L’introduction du postmodernisme dans le champ social a, on le voit, produit des « problématiques de l’identité et de la fragmentation des luttes » plus axées sur le décorticage du présent que sur sa transformation en vue d’un meilleur avenir social. Il en résulte actuellement, dans les milieux dits radicaux, une valorisation du moi-sujet privilégiant l’émotion et le ressenti personnels comme seules possibilités de discours, éradiquant toute possibilité de critique plus globale. Mais l’extrême gauche et les libertaires se montrent également assez perméables à cette problématique de l’identité tournée sur une recherche obstinée de la différence ; la référence historique et théorique représentée par le monde ouvrier, l’existence même des classes populaires et la nécessité de l’anticapitalisme sont de ce fait trop souvent mises au second plan, voire oubliées – et ce au détriment de l’action militante sur le terrain social.

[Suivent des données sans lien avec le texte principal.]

(* ===== verification/SysInit.v ===== *)
(** Start-up of the kernel environment ([sysinit_add] and [mi_startup],
    src/src/lib/libuinet/uinet_init_main.c): the initialisation tasks of all subsystems are
    sorted and run, and tasks can add others. *)
From S2P Require Import Prelude.

Module SysInit.

Definition SI_SUB_DUMMY : Z := 0.
Definition SI_SUB_DONE : Z := 1.
Definition RB_VERBOSE : Z := 2048.

(** [struct sysinit]; functions and their arguments are named by numbers. *)
Record sysinit : Type := mk_si { subsystem : Z; order : Z; func : nat; udata : nat }.

(** A task's function called: the task, and how often the caller holds [Giant]. *)
Record call : Type := mk_call { c_task : nat; c_func : nat; c_udata : nat; c_giant : Z }.

(** The tasks by address; the arrays of pointers to tasks by address, where an array's end is
    its length; the next address [malloc] gives; the variables [sysinit] and [newsysinit]
    with their ends; [Giant]; the calls made. *)
Record state : Type := mk_sy {
  objs : gmap nat sysinit; arrays : gmap nat (list nat); next : nat;
  v_sysinit : option nat; newsysinit : option nat; giant : Z; calls : list call;
  boothowto : Z; bootverbose : Z }.

Abbreviation P := (M state).

Definition set_objs v s := mk_sy v (arrays s) (next s) (v_sysinit s) (newsysinit s) (giant s) (calls s) (boothowto s) (bootverbose s).
Definition set_arrays v s := mk_sy (objs s) v (next s) (v_sysinit s) (newsysinit s) (giant s) (calls s) (boothowto s) (bootverbose s).
Definition set_next v s := mk_sy (objs s) (arrays s) v (v_sysinit s) (newsysinit s) (giant s) (calls s) (boothowto s) (bootverbose s).
Definition set_sysinit v s := mk_sy (objs s) (arrays s) (next s) v (newsysinit s) (giant s) (calls s) (boothowto s) (bootverbose s).
Definition set_newsysinit v s := mk_sy (objs s) (arrays s) (next s) (v_sysinit s) v (giant s) (calls s) (boothowto s) (bootverbose s).
Definition set_giant v s := mk_sy (objs s) (arrays s) (next s) (v_sysinit s) (newsysinit s) v (calls s) (boothowto s) (bootverbose s).
Definition set_calls v s := mk_sy (objs s) (arrays s) (next s) (v_sysinit s) (newsysinit s) (giant s) v (boothowto s) (bootverbose s).
Definition set_verbose v s := mk_sy (objs s) (arrays s) (next s) (v_sysinit s) (newsysinit s) (giant s) (calls s) (boothowto s) v.

(** The linker's array of tasks, [SET_BEGIN(sysinit_set)]. *)
Definition SET_BEGIN : nat := 0.

Definition get_obj (q : nat) : P sysinit := fun s =>
  match objs s !! q with Some o => Ok (o, s) | None => Fault BadPointer end.
Definition get_array (p : nat) : P (list nat) := fun s =>
  match arrays s !! p with Some l => Ok (l, s) | None => Fault BadPointer end.
Definition put_array (p : nat) (l : list nat) : P unit := modify (fun s => set_arrays (<[p := l]> (arrays s)) s).
Definition free_array (p : nat) : P unit := _ ← get_array p; modify (fun s => set_arrays (delete p (arrays s)) s).
Definition new_array (l : list nat) : P nat :=
  p ← gets next;
  _ ← modify (fun s => set_arrays (<[p := l]> (arrays s)) (set_next (S p) s));
  mret p.

Definition elem (l : list nat) (i : nat) : P nat :=
  liftR (match l !! i with Some q => Ok q | None => Fault OutOfBounds end).

Section Startup.

(** The sets of tasks a function adds, one per call of [sysinit_add], and whether there is
    memory for the array it makes ([M_NOWAIT]). *)
Context (adds : nat → nat → list (list nat)) (mem : nat → bool).

Definition sysinit_add (set : list nat) : P unit :=
  n ← gets newsysinit;
  old ← (match n with
         | Some p => get_array p
         | None => c ← gets v_sysinit; p ← liftR (deref c); get_array p
         end);
  a ← gets next;
  if negb (mem a) then faultM Panic
  else
    newset ← new_array (old ++ set);
    _ ← (match n with Some p => free_array p | None => mret () end);
    modify (set_newsysinit (Some newset)).

(** ** The sort *)

(** The condition under which two tasks are left in place. *)
Definition in_order (a b : sysinit) : bool :=
  (subsystem a <? subsystem b) || ((subsystem a =? subsystem b) && (order a <=? order b)).

(** The interior loop: [n] turns from [j] on. *)
Fixpoint sort_inner (n i j : nat) (l : list nat) : P (list nat) :=
  match n with
  | O => mret l
  | S n =>
      x ← elem l i;
      y ← elem l j;
      ox ← get_obj x;
      oy ← get_obj y;
      if in_order ox oy then sort_inner n i (S j) l
      else sort_inner n i (S j) (<[j := x]> (<[i := y]> l))
  end.

Fixpoint sort_outer (n i : nat) (l : list nat) : P (list nat) :=
  match n with
  | O => mret l
  | S n => l ← sort_inner (length l - S i) i (S i) l; sort_outer n (S i) l
  end.

Definition sort_tasks : P (list nat) :=
  c ← gets v_sysinit;
  p ← liftR (deref c);
  l ← get_array p;
  l ← sort_outer (length l) 0 l;
  _ ← put_array p l;
  mret l.

(** ** The run *)

Fixpoint add_all (sets : list (list nat)) : P unit :=
  match sets with [] => mret () | set :: sets => _ ← sysinit_add set; add_all sets end.

Definition call_func (q : nat) : P unit :=
  o ← get_obj q;
  _ ← modify (fun s => set_giant (giant s + 1) s);
  _ ← modify (fun s => set_calls (calls s ++ [mk_call q (func o) (udata o) (giant s)]) s);
  _ ← add_all (adds (func o) (udata o));
  modify (fun s => set_giant (giant s - 1) s).

(** Check off the one we're just done. *)
Definition check_off (q : nat) : P unit :=
  o ← get_obj q;
  modify (fun s => set_objs (<[q := mk_si SI_SUB_DONE (order o) (func o) (udata o)]> (objs s)) s).

(** More tasks were installed: the new array takes the place of the old one. *)
Definition install_new (p : nat) : P unit :=
  c ← gets v_sysinit;
  old ← liftR (deref c);
  _ ← (if bool_decide (old ≠ SET_BEGIN) then free_array old else mret ());
  modify (fun s => set_newsysinit None (set_sysinit (Some p) s)).

(** The traversal from some element on; the result says whether to restart. *)
Fixpoint traverse (l : list nat) : P bool :=
  match l with
  | [] => mret false
  | q :: l =>
      o ← get_obj q;
      if subsystem o =? SI_SUB_DUMMY then traverse l
      else if subsystem o =? SI_SUB_DONE then traverse l
      else
        _ ← call_func q;
        _ ← check_off q;
        n ← gets newsysinit;
        match n with
        | Some p => _ ← install_new p; mret true
        | None => traverse l
        end
  end.

(** From the label [restart] on; [fuel] bounds the number of restarts. *)
Fixpoint restart (fuel : nat) : P unit :=
  match fuel with
  | O => faultM Blocked
  | S fuel =>
      l ← sort_tasks;
      again ← traverse l;
      if (again : bool) then restart fuel else mret ()
  end.

Definition mi_startup (fuel : nat) : P unit :=
  _ ← modify (fun s => if has_flag (boothowto s) RB_VERBOSE then set_verbose (s32 (bootverbose s + 1)) s else s);
  c ← gets v_sysinit;
  _ ← (match c with
       | None =>
           l ← get_array SET_BEGIN;
           p ← new_array l;
           modify (set_sysinit (Some p))
       | Some _ => mret ()
       end);
  restart fuel.

End Startup.

End SysInit.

Il faut bien sûr, sur le plan personnel, chercher à vivre librement sa ou ses sexualités, et lutter contre les rapports de domination dans les sphères privée et publique, mais ce n’est pas en tenant les conflits de classes ou la critique de l’aliénation pour autant de ringardises, ou en détachant les revendications sexuelles de la question sociale, qu’on renversera l’ordre établi. S’attaquer fondamentalement aux rôles sociaux imposés, à la norme hétérosexuelle, aux féminicides, à la discrimination des trans ou à l’homophobie implique de redonner toute leur place au critère et aux analyses de classe, afin de pouvoir multiplier les pratiques de terrain efficaces contre notre ennemi, qui est comme hier le système patriarcal et capitaliste – et non juste les politiques « néolibérales » ou les comportements sexistes qu’il produit et alimente. De même, favoriser l’autonomisation des femmes implique non de les prendre en charge en les victimisant, notamment en les enfermant « pour leur sécurité » dans quelque ghetto safe compatible avec le système en place, mais de les aider à se donner elles-mêmes les moyens de leur émancipation.

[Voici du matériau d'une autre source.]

(* ===== verification/NmRing.v ===== *)
(** The rings of netmap as the driver's host side uses them
    (src/src/lib/libuinet/uinet_if_netmap_host.c, the branches for [NETMAP_API >= 10]).
    What the netmap headers and the kernel module provide is a parameter. *)
From S2P Require Import Prelude.

Module NmRing.

Definition NS_BUF_CHANGED : Z := 1.
Definition NS_REPORT : Z := 2.

(** [struct netmap_slot] and [struct netmap_ring]. *)
Record netmap_slot : Type := mk_slot { buf_idx : Z; s_len : Z; s_flags : Z; s_ptr : option nat }.
Record netmap_ring : Type := mk_ring {
  num_slots : Z; nr_buf_size : Z; head : Z; cur : Z; tail : Z; slot : list netmap_slot }.

(** What [struct if_netmap_host_context] gives access to: the two rings, [ni_bufs_head],
    the sizes of the request, and the memory, as strings of bytes by address. *)
Record host : Type := mk_host {
  hw_rx_ring : netmap_ring; hw_tx_ring : netmap_ring; ni_bufs_head : Z;
  nr_rx_slots : Z; nr_tx_slots : Z; mem : gmap Z (list Z) }.

Abbreviation H := (M host).

Definition set_rx v s := mk_host v (hw_tx_ring s) (ni_bufs_head s) (nr_rx_slots s) (nr_tx_slots s) (mem s).
Definition set_tx v s := mk_host (hw_rx_ring s) v (ni_bufs_head s) (nr_rx_slots s) (nr_tx_slots s) (mem s).
Definition set_bufs_head v s := mk_host (hw_rx_ring s) (hw_tx_ring s) v (nr_rx_slots s) (nr_tx_slots s) (mem s).
Definition set_mem v s := mk_host (hw_rx_ring s) (hw_tx_ring s) (ni_bufs_head s) (nr_rx_slots s) (nr_tx_slots s) v.

Definition with_slot v r := mk_ring (num_slots r) (nr_buf_size r) (head r) (cur r) (tail r) v.
Definition with_cur h c r := mk_ring (num_slots r) (nr_buf_size r) h c (tail r) (slot r).

(** ** Memory *)

Definition load (a : Z) : H (list Z) :=
  m ← gets mem; liftR (match m !! a with Some b => Ok b | None => Fault BadPointer end).

(** [n] bytes at [a]. *)
Definition read (a n : Z) : H (list Z) :=
  b ← load a; if n <=? Z.of_nat (length b) then mret (take (Z.to_nat n) b) else faultM OutOfBounds.

(** [bs] is written at [a]. *)
Definition write (a : Z) (bs : list Z) : H unit :=
  b ← load a;
  if Z.of_nat (length bs) <=? Z.of_nat (length b)
  then modify (fun s => set_mem (<[a := bs ++ drop (length bs) b]> (mem s)) s) else faultM Overflow.

(** A [uint32_t] in memory. *)
Definition le32 (bs : list Z) : Z := foldr (λ b v, b + 256 * v) 0 bs.
Definition bytes32 (v : Z) : list Z := [v mod 256; v / 256 mod 256; v / 65536 mod 256; v / 16777216 mod 256].

(** A slot of a ring; past the array there is none. *)
Definition slot_at (r : netmap_ring) (i : Z) : result netmap_slot :=
  match slot r !! Z.to_nat i with Some x => Ok x | None => Fault OutOfBounds end.

(** ** Settings of the network card *)

Definition EOPNOTSUPP : Z := 95.
Definition IFF_PROMISC : Z := 0x100.

(** [got] is what [ETHTOOL_GFLAGS] returned, if it succeeded, [set_errno] the error of
    [ETHTOOL_SFLAGS]; the result is the return value and the flags that are set, if any. *)
Definition if_netmap_ethtool_set_flag (got : option Z) (flag : Z) (on : bool) (set_errno : Z) : Z * option Z :=
  match got with
  | None => (-1, None)
  | Some data =>
      if negb (Z.lxor data flag =? 0) then
        (if (set_errno =? 0) || (set_errno =? EOPNOTSUPP) then 0 else -1,
         Some (if on then Z.lor data flag else clear_flag data flag))
      else (0, None)
  end.

(** As above for a setting of its own; the command, and not the value read, is tested. *)
Definition if_netmap_ethtool_set_discrete (got : option Z) (getcmd : Z) (on : bool) (set_errno : Z) : Z * option Z :=
  match got with
  | None => (-1, None)
  | Some _ =>
      if ((getcmd =? 0) && on) || (negb (getcmd =? 0) && negb on) then
        (if (set_errno =? 0) || (set_errno =? EOPNOTSUPP) then 0 else -1, Some (b2z on))
      else (0, None)
  end.

(** On Linux; [got] are the flags of the interface, and whether they could be set. *)
Definition if_netmap_set_promisc (got : option Z) (on : bool) (set_ok : bool) : Z * option Z :=
  match got with
  | None => (-1, None)
  | Some flags => (if set_ok then 0 else -1, Some (Z.lor flags IFF_PROMISC))
  end.

Section Api.

(** [NETMAP_BUF], [nm_ring_next] and [nm_ring_space] of the netmap headers. *)
Context (NETMAP_BUF : Z → Z) (nm_ring_next : netmap_ring → Z → Z) (nm_ring_space : netmap_ring → Z).
(** What the kernel module does to a ring in a call of [NIOCRXSYNC] or [NIOCTXSYNC]. *)
Context (kern_rx kern_tx : netmap_ring → netmap_ring).

(** ** Buffers *)

Definition if_netmap_get_bufshead : H Z := gets ni_bufs_head.
Definition if_netmap_set_bufshead (v : Z) : H unit := modify (set_bufs_head v).
Definition if_netmap_buffer_address (index : Z) : Z := NETMAP_BUF index.
Definition if_netmap_buffer_get_next (index : Z) : H Z := b ← read (if_netmap_buffer_address index) 4; mret (le32 b).
Definition if_netmap_buffer_set_next (index next_index : Z) : H unit :=
  write (if_netmap_buffer_address index) (bytes32 next_index).

(** ** The receive ring *)

(** [err] is what the system call returns. *)
Definition if_netmap_rxsync (err : Z) (c reserved : option Z) : H Z :=
  rxr ← gets hw_rx_ring;
  let c := default (cur rxr) c in
  let h := match reserved with
           | Some n => let h := u32 (c - n) in if s32 h <? 0 then u32 (h + num_slots rxr) else h
           | None => c
           end in
  _ ← modify (set_rx (kern_rx (with_cur h c rxr)));
  mret err.

Definition if_netmap_rxavail : H Z := r ← gets hw_rx_ring; mret (nm_ring_space r).
Definition if_netmap_rxcur : H Z := r ← gets hw_rx_ring; mret (cur r).
Definition if_netmap_rxreserved : H Z :=
  r ← gets hw_rx_ring;
  let ret := s32 (cur r - head r) in
  mret (u32 (if ret <? 0 then s32 (ret + num_slots r) else ret)).
Definition if_netmap_rxslots : H Z := gets nr_rx_slots.
Definition if_netmap_rxbufsize : H Z := r ← gets hw_rx_ring; mret (nr_buf_size r).

(** The address of the buffer, its index, the pointer and the length. *)
Definition if_netmap_rxslot (slotno : Z) : H (Z * Z * option nat * Z) :=
  r ← gets hw_rx_ring;
  x ← liftR (slot_at r slotno);
  mret (NETMAP_BUF (buf_idx x), buf_idx x, s_ptr x, s_len x).

Definition if_netmap_rxslotnext (curslot : Z) : H Z := r ← gets hw_rx_ring; mret (nm_ring_next r curslot).

Definition if_netmap_rxslotaddn (curslot n : Z) : H Z :=
  r ← gets hw_rx_ring;
  let next := u32 (curslot + n) in
  mret (if num_slots r <=? next then u32 (next - num_slots r) else next).

(** A slot given a buffer and a pointer. *)
Definition put_buf (index : Z) (ptr : option nat) (x : netmap_slot) : netmap_slot :=
  mk_slot index (s_len x) (if buf_idx x =? index then s_flags x else Z.lor (s_flags x) NS_BUF_CHANGED) ptr.

(** The next slot is returned. *)
Definition if_netmap_rxsetslot (slotno index : Z) (ptr : option nat) : H Z :=
  r ← gets hw_rx_ring;
  x ← liftR (slot_at r slotno);
  _ ← modify (set_rx (with_slot (<[Z.to_nat slotno := put_buf index ptr x]> (slot r)) r));
  mret (nm_ring_next r slotno).

Definition if_netmap_rxsetslotptr (slotno : Z) (ptr : option nat) : H unit :=
  r ← gets hw_rx_ring;
  x ← liftR (slot_at r slotno);
  modify (set_rx (with_slot (<[Z.to_nat slotno := mk_slot (buf_idx x) (s_len x) (s_flags x) ptr]> (slot r)) r)).

(** ** The transmit ring *)

Definition if_netmap_txupdate (c : option Z) : H unit :=
  match c with Some c => modify (fun s => set_tx (with_cur c c (hw_tx_ring s)) s) | None => mret () end.

Definition if_netmap_txsync (err : Z) (c : option Z) : H Z :=
  _ ← if_netmap_txupdate c;
  _ ← modify (fun s => set_tx (kern_tx (hw_tx_ring s)) s);
  mret err.

Definition if_netmap_txavail : H Z := r ← gets hw_tx_ring; mret (nm_ring_space r).
Definition if_netmap_txcur : H Z := r ← gets hw_tx_ring; mret (cur r).
Definition if_netmap_txslots : H Z := gets nr_tx_slots.

Definition if_netmap_txslot (slotno : Z) : H (Z * Z * option nat) :=
  r ← gets hw_tx_ring;
  x ← liftR (slot_at r slotno);
  mret (NETMAP_BUF (buf_idx x), buf_idx x, s_ptr x).

Definition if_netmap_txslotnext (curslot : Z) : H Z := r ← gets hw_tx_ring; mret (nm_ring_next r curslot).

(** The assertion on the length stops the program. *)
Definition if_netmap_txsetslot (slotno index : Z) (ptr : option nat) (len : Z) (report : bool) : H Z :=
  r ← gets hw_tx_ring;
  if negb (len <=? nr_buf_size r) then faultM Panic
  else
    x ← liftR (slot_at r slotno);
    let y := put_buf index ptr x in
    let y := mk_slot (buf_idx y) len (if report then Z.lor (s_flags y) NS_REPORT else s_flags y) (s_ptr y) in
    _ ← modify (set_tx (with_slot (<[Z.to_nat slotno := y]> (slot r)) r));
    mret (nm_ring_next r slotno).

Definition if_netmap_txsetslotptr (slotno : Z) (ptr : option nat) : H unit :=
  r ← gets hw_tx_ring;
  x ← liftR (slot_at r slotno);
  modify (set_tx (with_slot (<[Z.to_nat slotno := mk_slot (buf_idx x) (s_len x) (s_flags x) ptr]> (slot r)) r)).

End Api.

End NmRing.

Dans la décennie 1970, la « révolution sexuelle » a été rêvée comme un moyen de chambouler le système patriarcal – en contestant la norme hétérosexuelle et la possessivité dans les couples, on s’attaquait plus largement à toutes les structures de pouvoir. Cela n’a pas suffi : tandis que le système s’accommode maintenant sans peine des revendications féministes exprimées, les rapports entre les sexes continuent d’être basés sur l’appropriation du corps de l’Autre et sur un acte de mariage ou de PACS, donc sur la propriété privée, et l’hétérosexualité demeure la règle. On constate que l’exigence de fidélité n’est pas plus conditionnée à un contrat de mariage qu’à l’hétérosexualité, et qu’en dépit d’une liberté sexuelle facilement claironnée cette fidélité érigée en principe persiste. Or elle contribue au maintien de l’oppression féminine…
En conclusion, nous restons convaincues que si l’on veut toujours en finir avec l’exploitation capitaliste et l’oppression patriarcale, si l’on ne croit toujours pas que la « démocratie libérale » est le moins mauvais des systèmes, c’est une véritable révolution sociale que l’on doit viser !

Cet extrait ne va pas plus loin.